+++ THE DATA +++

(** * Peephole optimizer of [peephole_opt.py]: a shallow embedding

    The optimizer object, its handlers ([eval_*]), the cursor loop of
    [optimize_block] and the driver [_optimize] are embedded as functions
    on an explicit optimizer state.  Python exceptions are results of type
    [result]; the [while] loop of [disassemble], which handlers may rewind,
    is given fuel. *)

From Stdlib Require Import ZArith List String Bool Lia.
Import ListNotations.

Open Scope string_scope.
Open Scope list_scope.
Open Scope Z_scope.

(** ** Exceptions and results *)

(** The exception classes the optimizer can meet.  All of them derive from
    [Exception]; only [IndexError] is ever caught by name. *)
Inductive exn : Type :=
| IndexError
| TypeError
| ZeroDivisionError
| ValueError
| OverflowError
| AssertionError.

Inductive result (A : Type) : Type :=
| Return (a : A)
| Raise (e : exn).

Arguments Return {A} a.
Arguments Raise {A} e.

Definition bind {A B : Type} (m : result A) (k : A -> result B) : result B :=
  match m with
  | Return a => k a
  | Raise e => Raise e
  end.

Notation "x <- m ;; k" := (bind m (fun x => k))
  (at level 61, m at next level, right associativity).

(** ** Python lists: indexing and slices with signed indices *)

Module PyList.
Section Ops.
Context {A : Type}.

Definition len (l : list A) : Z := Z.of_nat (List.length l).

(** [l[i]]: a negative index counts from the end; out of range raises. *)
Definition norm_index (l : list A) (i : Z) : result nat :=
  let j := if i <? 0 then i + len l else i in
  if (j <? 0) || (len l <=? j) then Raise IndexError
  else Return (Z.to_nat j).

Definition getitem (l : list A) (i : Z) : result A :=
  j <- norm_index l i ;;
  match nth_error l j with
  | Some x => Return x
  | None => Raise IndexError
  end.

(** [l[i] = x] *)
Definition setitem (l : list A) (i : Z) (x : A) : result (list A) :=
  j <- norm_index l i ;;
  Return (firstn j l ++ x :: skipn (S j) l).

(** [del l[i]] *)
Definition delitem (l : list A) (i : Z) : result (list A) :=
  j <- norm_index l i ;;
  Return (firstn j l ++ skipn (S j) l).

(** A slice bound is clamped to [0 .. len], never an error. *)
Definition adjust (n i : Z) : Z :=
  if i <? 0 then Z.max 0 (i + n) else Z.min i n.

(** [l[start:stop] = r]; an upper bound below the lower one is raised
    to it, so that [r] is inserted at [start]. *)
Definition setslice (l : list A) (start stop : Z) (r : list A) : list A :=
  let lo := adjust (len l) start in
  let hi := Z.max lo (adjust (len l) stop) in
  firstn (Z.to_nat lo) l ++ r ++ skipn (Z.to_nat hi) l.

(** [del l[start:stop]] *)
Definition delslice (l : list A) (start stop : Z) : list A :=
  setslice l start stop [].

(** [l[start:]] *)
Definition slice_from (l : list A) (start : Z) : list A :=
  skipn (Z.to_nat (adjust (len l) start)) l.

(** [del l[start:]] *)
Definition delslice_from (l : list A) (start : Z) : list A :=
  firstn (Z.to_nat (adjust (len l) start)) l.
End Ops.
End PyList.

Import PyList.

+++

Please give back only the lines between the first line of the entries and the line with "From Stdlib Require", both ends included, word for word.

(** * Peephole optimizer of [peephole_opt.py]: a shallow embedding

    The optimizer object, its handlers ([eval_*]), the cursor loop of
    [optimize_block] and the driver [_optimize] are embedded as functions
    on an explicit optimizer state.  Python exceptions are results of type
    [result]; the [while] loop of [disassemble], which handlers may rewind,
    is given fuel. *)

From Stdlib Require Import ZArith List String Bool Lia.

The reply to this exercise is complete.